__PROBLEM REQUIREMENTS__.
Quote exactly and only this range of lines in the data below: the line that holds "Definition rsaLen : Z := 256." to the line that holds "if (pub_Size key", both included.

╔══

(* ===== verification/Exchange.v ===== *)
(** * crypto: payloads of the key exchange

    Model of the hashed and padded payloads of src/crypto: data_with_hash.go, the
    encrypted answers of exchange.go, the RSA paddings of rsa.go, rsa_hashed.go
    and rsa_pad.go with fill_bytes.go and rsa_fingerprint.go, and the binding of
    temporary keys (bind.go).  An RSA key is its modulus and exponents; that
    decryption inverts encryption below the modulus is the class [RSAKeyPair]. *)
From S2P Require Import Prelude Io Bin Hash Keys Cipher.
From Stdlib Require Import Zpow_facts.

(** ** data_with_hash.go *)

Definition paddedLen16 (l : Z) : Z :=
  let n := 16 * (l `quot` 16) in
  if n <? l then n + 16 else n.

Definition DataWithHash (data : list byte) : GoM Stream (list byte) := fun rand =>
  let total := paddedLen16 (zlen data + Sha1.Size) in
  match ReadFull (total - Sha1.Size - zlen data) rand with
  | (_, Some e, rand) => (Err e, rand)
  | (padding, None, rand) => (Ok (sha1 data ++ data ++ padding), rand)
  end.

(** The loop over the number [i] of padding bytes, [tries] of them. *)
Fixpoint guess_loop (tries : nat) (i : Z) (dataWithHash : list byte) : option (list byte) :=
  match tries with
  | O => None
  | S tries =>
      if zlen dataWithHash - i <? Sha1.Size then None
      else
        let data := slice Sha1.Size (zlen dataWithHash - i) dataWithHash in
        if bool_decide (sha1 data = slice 0 Sha1.Size dataWithHash) then Some data
        else guess_loop tries (i + 1) dataWithHash
  end.

(** [None] is Go's nil slice. *)
Definition GuessDataWithHash (dataWithHash : list byte) : option (list byte) :=
  if zlen dataWithHash <=? Sha1.Size then None else guess_loop 16 0 dataWithHash.

(** ** exchange.go *)

(** aes.NewCipher accepts keys of 16, 24 and 32 bytes. *)
Definition aes_NewCipher (key : list byte) : option error :=
  if bool_decide (zlen key = 16 \/ zlen key = 24 \/ zlen key = 32) then None
  else Some (Errorf "crypto/aes: invalid key size").

Section Answers.
Context `{!IGE}.

(** [data] is [None] for a nil slice.  The test is on [data], not on the
    guessed [dst]. *)
Definition DecryptExchangeAnswer (data : option (list byte)) (key iv : list byte)
    : outcome (option (list byte)) :=
  match aes_NewCipher key with
  | Some e => Err (Wrap e "create aes cipher")
  | None =>
      let bytes := default [] data in
      if negb (Z.rem (zlen bytes) 16 =? 0) then Err (Errorf "invalid len of data_with_hash")
      else
        let dst := GuessDataWithHash (ige_decrypt key iv bytes) in
        match data with
        | None => Err (Errorf "guess data from data_with_hash")
        | Some _ => Ok dst
        end
  end.

Definition EncryptExchangeAnswer (answer key iv : list byte) : GoM Stream (list byte) :=
  match aes_NewCipher key with
  | Some e => fail (Wrap e "create aes cipher")
  | None =>
      let! answerWithHash := wrapping "get answer with hash" (DataWithHash answer) in
      ret (ige_encrypt key iv answerWithHash)
  end.
End Answers.

(** ** rsa.go, fill_bytes.go, rsa_fingerprint.go *)

Record RSAKey : Type := mkRSA { rsa_N : Z; rsa_E : Z; rsa_D : Z }.

(** big.Int.Exp(x, y, m) for m > 0 *)
Definition big_Exp (x y m : Z) : Z := Zpow_mod x y m.
Definition BitLen (z : Z) : Z := if z =? 0 then 0 else Z.log2 (Z.abs z) + 1.
(** big.Int.Bytes: big-endian without leading zeros *)
Definition big_Bytes (z : Z) : list byte := be_split (Z.to_nat ((BitLen z + 7) / 8)) z.

Definition FillBytes (b : Z) (len : Z) : option (list byte) :=
  if (BitLen b + 7) `quot` 8 >? len then None else Some (big_FillBytes b (Z.to_nat len)).

Definition rsaLen : Z := 256.
Definition rsaWithHashLen : Z := 255.
Definition rsaDataLen : Z := rsaWithHashLen - Sha1.Size.

(** [FillBytes] of math/big panics when the number does not fit. *)
Definition rsaEncrypt (data : list byte) (key : RSAKey) : outcome (list byte) :=
  match FillBytes (big_Exp (be_combine data) (rsa_E key) (rsa_N key)) rsaLen with
  | Some res => Ok res
  | None => Panic
  end.

Definition rsaDecrypt (data : list byte) (key : RSAKey) (to : Z) : option (list byte) :=
  FillBytes (big_Exp (be_combine data) (rsa_D key) (rsa_N key)) to.

Definition pub_Size (key : RSAKey) : Z := (BitLen (rsa_N key) + 7) `quot` 8.
Definition RSAPublicDecrypt (key : RSAKey) (sig : list byte) : outcome (list byte) :=
  if (pub_Size key <? 11) || negb (pub_Size key =? zlen sig)
  then Err (Errorf "crypto/rsa: verification error")
  else Ok (big_Bytes (big_Exp (be_combine sig) (rsa_E key) (rsa_N key))).

Definition RSAFingerprint (key : RSAKey) : Z :=
  let buf := PutBytes (big_Bytes (rsa_E key)) (PutBytes (big_Bytes (rsa_N key)) []) in
  i64 (le_combine (slice 12 Sha1.Size (sha1 buf))).
(** C9: A password that was set can be used: the server keeps only the hash and the salt
    that NewHash made, and for every challenge that it makes from them the client
    answers with the proof that the server expects. *)
Theorem srp_login (password : list byte) (i0 : Input) (s0 s1 : srp) (hash salt : list byte) (s : srp)
    (srpB random : list byte) (b : Z) :
  reachable ProbablyPrime (srp_cache s0) -> NewHash password i0 s0 = (Ok (hash, salt), s1) ->
  reachable ProbablyPrime (srp_cache s) -> 0 <= b ->
  let i := mkInput salt (Salt2 i0) (G i0) (P i0) in
  be_combine srpB = server_B i (be_combine hash) b ->
  exists answer s', Hash password srpB random i s = (Ok answer, s') /\
    be_combine (A answer) = G i ^ be_combine random mod be_combine (P i) /\
    M1 answer = server_M1 i (be_combine hash) b (be_combine (A answer)).
Proof.
  intros H0 Hn Hs Hb i HB. destruct (NewHash_run _ _ _ _ _ _ H0 Hn) as (Hu & _ & _ & Hv). fold i in Hv.
  rewrite Hv in *. destruct (Hash_run password srpB random i s b Hs Hu Hb HB) as (s' & Hrun).
  eexists _, s'. split; [exact Hrun|]. cbn [A M1].
  rewrite be_combine_split by (apply power_unsigned, (check_uncached_range ProbablyPrime (G i) (be_combine (P i)) Hu)). done.
Qed.

(** A group that fails the checks of Diffie-Hellman parameters is refused before the
    password is used and before randomness is drawn. *)
Theorem srp_refuses_group (password srpB random : list byte) (i : Input) (s : srp) (e : error) :
  reachable ProbablyPrime (srp_cache s) ->
  check_uncached ProbablyPrime (G i) (Some (be_combine (P i))) = Some e ->
  exists s', Hash password srpB random i s = (Err (Wrap e "validate algo"), s') /\
    NewHash password i s = (Err (Wrap e "validate algo"), s') /\ srp_random s' = srp_random s.
Proof.
  intros Hs He. destruct (checkInput_run (G i) (be_combine (P i)) s Hs) as (cache & _ & Hc).
  eexists. unfold Hash, NewHash, bigFromBytes. rewrite !(wrapped_check _ _ _ _ _ (fun _ => _) Hc), He. done.
Qed.
End SRP.

Section Sample.
(** A group that passes with a primality test that accepts everything, and a stand-in
    for PBKDF2 that returns the password. *)
Definition sample_algo : Input := mkInput [Byte.x01] [Byte.x02] 4 (be_split 256 (2 ^ 2047)).
Definition sample_srp : srp := mkSRP (mkStream (replicate 40 Byte.x05) EOF) empty_cache.
Definition sample_pbkdf2 (password salt : list byte) (iter len : Z) : list byte := password.
#[local] Instance xor_sample : XorLib := xor_bytes.
#[local] Instance xor_sample_lawful : LawfulXor.
Proof. done. Qed.

Lemma sample_group : be_combine (P sample_algo) = 2 ^ 2047.
Proof. apply be_combine_split. split; [by vm_compute|vm_compute; reflexivity]. Qed.

Lemma sample_check : check_uncached (fun _ => true) (G sample_algo) (Some (be_combine (P sample_algo))) = None.
Proof. rewrite sample_group. vm_compute. reflexivity. Qed.

Lemma sample_new_hash : exists hash s1,
  NewHash (fun _ => true) sample_pbkdf2 [Byte.x70] sample_algo sample_srp =
    (Ok (hash, Salt1 sample_algo ++ replicate 32 Byte.x05), s1).
Proof.
  exact (NewHash_total (fun _ => true) sample_pbkdf2 [Byte.x70] sample_algo sample_srp (replicate 32 Byte.x05)
           (replicate 8 Byte.x05) EOF (reach_init _) sample_check eq_refl eq_refl).
Qed.

(** The server draws the exponent 7. *)
Lemma srp_login_witness : exists hash s1,
  NewHash (fun _ => true) sample_pbkdf2 [Byte.x70] sample_algo sample_srp =
    (Ok (hash, Salt1 sample_algo ++ replicate 32 Byte.x05), s1) /\
  let i := mkInput (Salt1 sample_algo ++ replicate 32 Byte.x05) (Salt2 sample_algo) (G sample_algo) (P sample_algo) in
  exists answer s',
    Hash (fun _ => true) sample_pbkdf2 [Byte.x70] (big_Bytes (server_B i (be_combine hash) 7)) [Byte.x03] i sample_srp =
      (Ok answer, s') /\
    be_combine (A answer) = G i ^ be_combine [Byte.x03] mod be_combine (P i) /\
    M1 answer = server_M1 i (be_combine hash) 7 (be_combine (A answer)).
Proof.
  destruct sample_new_hash as (hash & s1 & Hn). exists hash, s1. split; [exact Hn|]. intros i.
  apply (srp_login (fun _ => true) sample_pbkdf2 [Byte.x70] sample_algo sample_srp s1 hash _ sample_srp
           (big_Bytes (server_B i (be_combine hash) 7)) [Byte.x03] 7 (reach_init _) Hn (reach_init _)); [lia|].
  apply be_combine_big_Bytes. unfold server_B. apply Z.mod_pos_bound. cbv zeta. unfold i. cbn [P]. rewrite sample_group.
  apply Z.pow_pos_nonneg; lia.
Defined.

Lemma srp_refuses_group_witness :
  let i := mkInput [] [] 4 [Byte.x17] in
  exists s', Hash (fun _ => true) sample_pbkdf2 [Byte.x70] [Byte.x01] [Byte.x03] i sample_srp =
    (Err (Wrap (Errorf "p should be 2^2047 < p < 2^2048") "validate algo"), s') /\
    NewHash (fun _ => true) sample_pbkdf2 [Byte.x70] i sample_srp =
    (Err (Wrap (Errorf "p should be 2^2047 < p < 2^2048") "validate algo"), s') /\ srp_random s' = srp_random sample_srp.
Proof.
  apply (srp_refuses_group (fun _ => true) sample_pbkdf2 [Byte.x70] [Byte.x01] [Byte.x03] (mkInput [] [] 4 [Byte.x17])
           sample_srp (Errorf "p should be 2^2047 < p < 2^2048") (reach_init _)). reflexivity.
Defined.
End Sample.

╚══

__SOLUTION TO THE EXERCISE__.
Definition rsaLen : Z := 256.
Definition rsaWithHashLen : Z := 255.
Definition rsaDataLen : Z := rsaWithHashLen - Sha1.Size.

(** [FillBytes] of math/big panics when the number does not fit. *)
Definition rsaEncrypt (data : list byte) (key : RSAKey) : outcome (list byte) :=
  match FillBytes (big_Exp (be_combine data) (rsa_E key) (rsa_N key)) rsaLen with
  | Some res => Ok res
  | None => Panic
  end.

Definition rsaDecrypt (data : list byte) (key : RSAKey) (to : Z) : option (list byte) :=
  FillBytes (big_Exp (be_combine data) (rsa_D key) (rsa_N key)) to.

Definition pub_Size (key : RSAKey) : Z := (BitLen (rsa_N key) + 7) `quot` 8.
Definition RSAPublicDecrypt (key : RSAKey) (sig : list byte) : outcome (list byte) :=
  if (pub_Size key <? 11) || negb (pub_Size key =? zlen sig)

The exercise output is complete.